Noite de lua aos berros na janela do
sótão. É a serenata para a mulher do vizinho. Ela pegou na mão de
Gigi:
— Tadinho do meu bem!
Tanto bastou que a adorasse. O quarto de
Gigi dá para o quintal do vizinho. A mulher surge à porta, ele fica
imediatamente nu, atrás da vidraça, ronco feio na garganta. A moça
não sai do lugar. Eis o marido que o ameaça de revólver:
— Esse tarado eu arrebento!
Só não avisa a polícia: Dona Maria
sofre do coração, morta a um grito do filho. O socorro da velha é
o Bitu.
— Leve o Gigi passear. Os dois ganham
pão-de-ló.
O menino gosta de Gigi e bate palminha de
alegria — um doido só para ele. Faz que Gigi peça dinheiro na
rua. Bitu compra sorvete e não dá a Gigi. No fim do sorvete, Gigi
lambe os pingos na mão do menino.
Apostam corrida de besouro. Bitu
prende-lhes um fio na carapaça e enfia uma farpa no rabo. Gigi perde
sempre — o menino quebra uma patinha do corredor rival. Guardados
na caixa de sapatos, por mais que lhes dê água e pão-de-ló,
morrem de tristeza.
A vizinha segurou-lhe a mão e ele, que
era manso, começou a ter ataque. Sobe ao quarto do sótão e,
enquanto ela não aparece, engole a mosca zumbindo na vidraça.

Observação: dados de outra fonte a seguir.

(** * PersonaSync: the AI coach client service (services/ai_coach_api.ts)

    A shallow embedding of the AI coach service layer of the mobile client,
    and of the coaching core it talks to, with the properties the
    specification states about them. *)

From Stdlib Require Import Bool List String Ascii ZArith QArith Lia.
From Stdlib Require Import Floats DecimalString.
Import ListNotations.

Local Open Scope string_scope.

(** ** Enumerations shared with the service *)

Inductive MotivationTrigger : Type :=
| low_performance
| high_cancel_rate
| user_request
| streak_broken
| goal_achieved.

Inductive StudyCategory : Type :=
| lesson | project | reading | homework | personal | other.

Inductive AdviceType : Type :=
| daily | weekly | alternative.

Definition MotivationTrigger_text (t : MotivationTrigger) : string :=
  match t with
  | low_performance => "low_performance"
  | high_cancel_rate => "high_cancel_rate"
  | user_request => "user_request"
  | streak_broken => "streak_broken"
  | goal_achieved => "goal_achieved"
  end.

Definition AdviceType_text (t : AdviceType) : string :=
  match t with
  | daily => "daily"
  | weekly => "weekly"
  | alternative => "alternative"
  end.

(** ** Motivation trigger detection

    A TypeScript [number] is a binary64 value, and the function is embedded
    on them, operation for operation: the sum, the two quotients and the
    comparisons are those of binary64, with 0.5 and 1.0 the values they
    name and 0.3 the binary64 value nearest to three tenths. *)

Definition detectMotivationTrigger
    (cancelledToday completedToday minutesToday dailyTargetMinutes : float)
  : option MotivationTrigger :=
  let total := (cancelledToday + completedToday)%float in
  let cancelRate :=
    if (0 <? total)%float then (cancelledToday / total)%float else 0%float in
  let progressRate :=
    if (0 <? dailyTargetMinutes)%float
    then (minutesToday / dailyTargetMinutes)%float else 0%float in
  if (0.5 <? cancelRate)%float && (2 <=? total)%float
  then Some high_cancel_rate
  else if (1 <=? progressRate)%float then Some goal_achieved
  else if (progressRate <? 0x1.3333333333333p-2)%float
          && (0 <? minutesToday)%float
  then Some low_performance
  else None.

(** Exact rationals, in which the specification's rates are quotients:
    their comparisons, and a natural number as a rational. *)
Module Num.

Definition gtb (x y : Q) : bool := negb (Qle_bool x y).
Definition geb (x y : Q) : bool := Qle_bool y x.
Definition ltb (x y : Q) : bool := negb (Qle_bool y x).

Definition of_nat (n : nat) : Q := inject_Z (Z.of_nat n).

End Num.

(** The classification as the specification words it, on natural numbers:
    the cancel rate is taken when the total is at least one, the progress
    rate when the target is positive, and the three rules apply in
    priority order. *)
Definition spec_cancelRate (cancelled completed : nat) : Q :=
  if (1 <=? cancelled + completed)%nat
  then (Num.of_nat cancelled / Num.of_nat (cancelled + completed))%Q
  else 0%Q.

Definition spec_progressRate (minutesToday dailyTarget : nat) : Q :=
  if (0 <? dailyTarget)%nat
  then (Num.of_nat minutesToday / Num.of_nat dailyTarget)%Q
  else 0%Q.

Definition spec_trigger (cancelled completed minutesToday dailyTarget : nat)
  : option MotivationTrigger :=
  if Num.gtb (spec_cancelRate cancelled completed) 0.5
     && (2 <=? cancelled + completed)%nat
  then Some high_cancel_rate
  else if Num.geb (spec_progressRate minutesToday dailyTarget) 1.0
  then Some goal_achieved
  else if Num.ltb (spec_progressRate minutesToday dailyTarget) 0.3
          && (0 <? minutesToday)%nat
  then Some low_performance
  else None.

(** The same decision without quotients, in integer arithmetic. *)
Definition trigger_by_counts (cancelled completed minutesToday dailyTarget : nat)
  : option MotivationTrigger :=
  let total := (cancelled + completed)%nat in
  if (total <? 2 * cancelled)%nat && (2 <=? total)%nat
  then Some high_cancel_rate
  else if (0 <? dailyTarget)%nat && (dailyTarget <=? minutesToday)%nat
  then Some goal_achieved
  else if ((dailyTarget =? 0)%nat || (10 * minutesToday <? 3 * dailyTarget)%nat)
          && (0 <? minutesToday)%nat
  then Some low_performance
  else None.

(** A natural number as the binary64 value a caller passes for it, and
    the two parts of the function's decision: the first test, on the
    session counts, and the other two, on the minutes. *)
Module F64.

Definition of_Z (z : Z) : float := PrimFloat.of_uint63 (Uint63.of_Z z).

Definition of_nat (n : nat) : float := of_Z (Z.of_nat n).

Definition cancel_rule (cancelledToday completedToday : float) : bool :=
  let total := (cancelledToday + completedToday)%float in
  let cancelRate :=
    if (0 <? total)%float then (cancelledToday / total)%float else 0%float in
  (0.5 <? cancelRate)%float && (2 <=? total)%float.

Definition progress_rule (minutesToday dailyTargetMinutes : float)
  : option MotivationTrigger :=
  let progressRate :=
    if (0 <? dailyTargetMinutes)%float
    then (minutesToday / dailyTargetMinutes)%float else 0%float in
  if (1 <=? progressRate)%float then Some goal_achieved
  else if (progressRate <? 0x1.3333333333333p-2)%float
          && (0 <? minutesToday)%float
  then Some low_performance
  else None.

End F64.

(** Inputs beyond any day: a target of 3000000000000007 minutes, of which
    900000000000002 are done.  Both are below 2^53, so each is a binary64
    value. *)
Definition large_minutes : nat := Z.to_nat 900000000000002.
Definition large_target : nat := Z.to_nat 3000000000000007.

(** ** JSON documents and request objects

    [json] is a parsed JSON document: what [response.json()] yields and
    what the text made by [JSON.stringify] denotes.  An object keeps its
    members in order. *)

#[local] Set Warnings "-register-all".

Inductive json : Type :=
| JNull
| JBool (b : bool)
| JNum (q : Q)
| JStr (s : string)
| JArr (items : list json)
| JObj (members : list (string * json)).

Fixpoint assoc {A : Type} (key : string) (l : list (string * A)) : option A :=
  match l with
  | [] => None
  | (k, v) :: rest => if String.eqb k key then Some v else assoc key rest
  end.

(** [v.key] on a parsed document; [None] is [undefined]. *)
Definition member (key : string) (v : json) : option json :=
  match v with
  | JObj members => assoc key members
  | _ => None
  end.

(** JavaScript truthiness of a parsed document. *)
Definition truthy (v : json) : bool :=
  match v with
  | JNull => false
  | JBool b => b
  | JNum q => negb (Qeq_bool q 0)
  | JStr s => negb (String.eqb s EmptyString)
  | JArr _ => true
  | JObj _ => true
  end.

(** [v || fallback], where [v] may be [undefined]. *)
Definition or_else (v : option json) (fallback : json) : json :=
  match v with
  | Some x => if truthy x then x else fallback
  | None => fallback
  end.

(** An object under construction: own properties in insertion order; the
    value [None] is a property that is present and holds [undefined]. *)
Definition jsobject : Type := list (string * option json).

(** Defining a property replaces the value of an existing key in place and
    appends a new key. *)
Fixpoint define_property {A : Type} (key : string) (v : A) (o : list (string * A))
  : list (string * A) :=
  match o with
  | [] => [(key, v)]
  | (k, x) :: rest =>
      if String.eqb k key then (k, v) :: rest
      else (k, x) :: define_property key v rest
  end.
(** * AIorganizationSystem: the naming-and-placement decision engine

    A shallow embedding of the decision logic of [ai_naming_agent.py],
    [directory_analyzer.py] and [main_orchastrator.py], and the properties
    of it that the specification states.

    Conventions.  A Python [str] is a [string]; each [ascii] stands for one
    code point, so that the strings of the model are those of Latin-1 (the
    patterns and literals of the program are ASCII, and a character outside
    ASCII is in none of its character classes).  The
    outside world (the generation service, the clock, the person at the
    terminal, the file system's faults) is a record of oracles the functions
    take as an argument.  Code that can raise lives in a small state and
    exception monad. *)

From Stdlib Require Import Ascii String List Arith Lia Bool.
From stdpp Require Import base tactics option list sets gmap strings pretty sorting.

Local Open Scope list_scope.

#[local] Set Warnings "-register-all".

(** ** Python string primitives *)

Module PyStr.

Definition code (c : ascii) : nat := nat_of_ascii c.

Definition in_range (lo hi c : ascii) : bool :=
  (code lo <=? code c) && (code c <=? code hi).

Definition is_lower (c : ascii) : bool := in_range "a"%char "z"%char c.
Definition is_upper (c : ascii) : bool := in_range "A"%char "Z"%char c.
Definition is_digit (c : ascii) : bool := in_range "0"%char "9"%char c.

(** The class [[a-zA-Z0-9]]. *)
Definition is_alnum (c : ascii) : bool :=
  is_lower c || is_upper c || is_digit c.

Definition newline : ascii := "010"%char.
Definition backslash : ascii := "\"%char.

(** [str.isspace] on one character: TAB..CR, FS..US, space, and the two
    Latin-1 blanks NEL and NBSP. *)
Definition is_space (c : ascii) : bool :=
  let n := code c in
  ((9 <=? n) && (n <=? 13)) || ((28 <=? n) && (n <=? 32))
  || (n =? 133) || (n =? 160).

(** The capital letters of Latin-1 beyond ASCII: U+00C0 to U+00DE without
    the multiplication sign U+00D7. *)
Definition is_upper_latin1 (c : ascii) : bool :=
  let n := code c in (192 <=? n) && (n <=? 222) && negb (n =? 215).

Definition lower_char (c : ascii) : ascii :=
  if is_upper c || is_upper_latin1 c then ascii_of_nat (code c + 32) else c.

Fixpoint map_chars (f : ascii -> ascii) (s : string) : string :=
  match s with
  | EmptyString => EmptyString
  | String c r => String (f c) (map_chars f r)
  end.

(** [s.lower()] *)
Definition lower (s : string) : string := map_chars lower_char s.

Fixpoint forallb_chars (p : ascii -> bool) (s : string) : bool :=
  match s with
  | EmptyString => true
  | String c r => p c && forallb_chars p r
  end.

(** [needle in hay] *)
Fixpoint contains (needle hay : string) : bool :=
  String.prefix needle hay
  || match hay with
     | EmptyString => false
     | String _ r => contains needle r
     end.

(** [s.startswith(p)] and [s.endswith(p)] for a one-character [p]. *)
Definition starts_with_char (c : ascii) (s : string) : bool :=
  match s with
  | String d _ => Ascii.eqb c d
  | EmptyString => false
  end.

Fixpoint ends_with_char (c : ascii) (s : string) : bool :=
  match s with
  | EmptyString => false
  | String d EmptyString => Ascii.eqb c d
  | String _ r => ends_with_char c r
  end.

(** [s.lstrip()], [s.rstrip()], [s.strip()] *)
Fixpoint lstrip (s : string) : string :=
  match s with
  | EmptyString => EmptyString
  | String c r => if is_space c then lstrip r else s
  end.

Fixpoint rstrip (s : string) : string :=
  match s with
  | EmptyString => EmptyString
  | String c r =>
      match rstrip r with
      | EmptyString => if is_space c then EmptyString else String c EmptyString
      | r' => String c r'
      end
  end.

Definition strip (s : string) : string := rstrip (lstrip s).

(** [sep.join(parts)] *)
Definition join (sep : string) (parts : list string) : string :=
  String.concat sep parts.

(** Truthiness of a [str]: the empty string is false. *)
Definition truthy (s : string) : bool :=
  match s with EmptyString => false | _ => true end.

(** Truthiness of an [Optional[str]]: [None] and [""] are false. *)
Definition truthy_opt (o : option string) : bool :=
  match o with Some s => truthy s | None => false end.

End PyStr.

(** ** NameValidator: [DirectoryNamingAgent.validate_directory_name] *)

Module NameValidator.
Import PyStr.

(** [[a-zA-Z0-9]*$] against the rest of the subject.  Without
    [re.MULTILINE], [$] matches at the very end of the subject and also
    just before a line feed that is its last character.  The class does
    not contain the line feed, so the greedy star never has to give a
    character back. *)
Fixpoint match_alnum_star_end (s : string) : bool :=
  match s with
  | EmptyString => true
  | String c r =>
      if is_alnum c then match_alnum_star_end r
      else Ascii.eqb c newline && String.eqb r EmptyString
  end.

(** [re.match(r'^[a-z][a-zA-Z0-9]*$', name)] is not [None]. *)
Definition re_match_camel (name : string) : bool :=
  match name with
  | EmptyString => false
  | String c r => is_lower c && match_alnum_star_end r
  end.

Definition max_name_length : nat := 75.

Definition validate_directory_name (name : string) : bool :=
  if (max_name_length <? String.length name)%nat then false
  else if negb (re_match_camel name) then false
  else true.

(** The rule as the specification words it: at most 75 characters, the
    first a lowercase letter, every other one alphanumeric. *)
Definition spec_valid (name : string) : Prop :=
  (String.length name <= 75)%nat /\
  exists c r, name = String c r /\ is_lower c = true /\
              forallb_chars is_alnum r = true.

End NameValidator.

(** ** ContentAnalyzer: [DirectoryAnalyzer] *)

Module ContentAnalyzer.
Import PyStr.

(** *** The directory as the analyzer reads it

    A directory is the list of its entries in the order the operating
    system enumerates them ([os.scandir]); [None] stands for a listing that
    raises [PermissionError].  A file carries what [stat] and [read] return,
    [None] when the call raises.  [Other] is an entry that is neither a
    regular file nor a directory (a socket, a dangling link). *)
Inductive Node : Type :=
| File (name : string) (size : option N) (content : option string)
| Dir (name : string) (listing : option (list Node))
| Other (name : string) (size : option N).

Definition node_name (n : Node) : string :=
  match n with
  | File name _ _ | Dir name _ | Other name _ => name
  end.

Definition is_file (n : Node) : bool :=
  match n with File _ _ _ => true | _ => false end.

Definition is_dir (n : Node) : bool :=
  match n with Dir _ _ => true | _ => false end.

Definition node_size (n : Node) : option N :=
  match n with
  | File _ sz _ | Other _ sz => sz
  | Dir _ _ => None
  end.

(** *** Configuration, as set in [__init__] *)

Definition readable_extensions : gset string :=
  list_to_set [".txt"; ".md"; ".py"; ".js"; ".html"; ".css"; ".json"; ".xml";
               ".yaml"; ".yml"; ".cfg"; ".ini"; ".log"; ".csv"; ".tsv"].
Definition max_snippet_length : nat := 500.
Definition max_files_to_analyze : nat := 25.
Definition lines_to_extract : nat := 10.
Definition default_max_depth : nat := 3.

(** *** Dictionaries

    A [dict] keeps its keys in insertion order; assigning to a key that is
    present replaces the value where it stands. *)
Fixpoint dict_set {V : Type} (k : string) (v : V) (d : list (string * V))
  : list (string * V) :=
  match d with
  | [] => [(k, v)]
  | (k', v') :: r =>
      if String.eqb k k' then (k, v) :: r else (k', v') :: dict_set k v r
  end.

Definition dict_keys {V : Type} (d : list (string * V)) : list string :=
  map fst d.

(** *** [pathlib] *)

(** The part of a name from its last dot on, [Path.suffix]: empty when the
    name has no dot, starts with its only dot, or ends in a dot. *)
Fixpoint from_last_dot (s : string) : option string :=
  match s with
  | EmptyString => None
  | String c r =>
      match from_last_dot r with
      | Some t => Some t
      | None => if Ascii.eqb c "."%char then Some s else None
      end
  end.

Definition suffix (name : string) : string :=
  match name with
  | EmptyString => EmptyString
  | String _ r =>
      match from_last_dot r with
      | Some t => if 1 <? String.length t then t else EmptyString
      | None => EmptyString
      end
  end.

(** [parent / name] on relative paths; the empty path is the directory the
    walk started from. *)
Definition rel_child (parent name : string) : string :=
  match parent with
  | EmptyString => name
  | _ => parent +:+ "/" +:+ name
  end.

O relógio do louco é a inveja de Bitu,
posto nem um dos dois saiba as horas. Gigi aperta o relógio na
orelha e ouve, um fio de baba no canto da boca: é doce como estalar
formiguinha. O menino segredou-lhe — a mulher do vizinho perdida de
paixão. Gigi lhe desse o relógio, levá-lo-ia ao quarto dela.
Antes Bitu foi ver o que Dona Maria
estava fazendo: partia ervilha na cozinha. O menino guiou o doidinho
ao portão da outra casa.
— Entre, Gigi. Não tenha medo. A moça
quer um beijo!
Gigi trazia a caixa de papelão com cinco
besouros mortos — o presente de noivado.
Não avançou o piá além do portão. A
observar a janela do sótão, a moça penteava os longos cabelos
dourados. O marido azeitava o revólver no quarto.
Dona Maria debulhando a vagem, ó tarde
tão quieta, escutava uma ervilha cair no chão.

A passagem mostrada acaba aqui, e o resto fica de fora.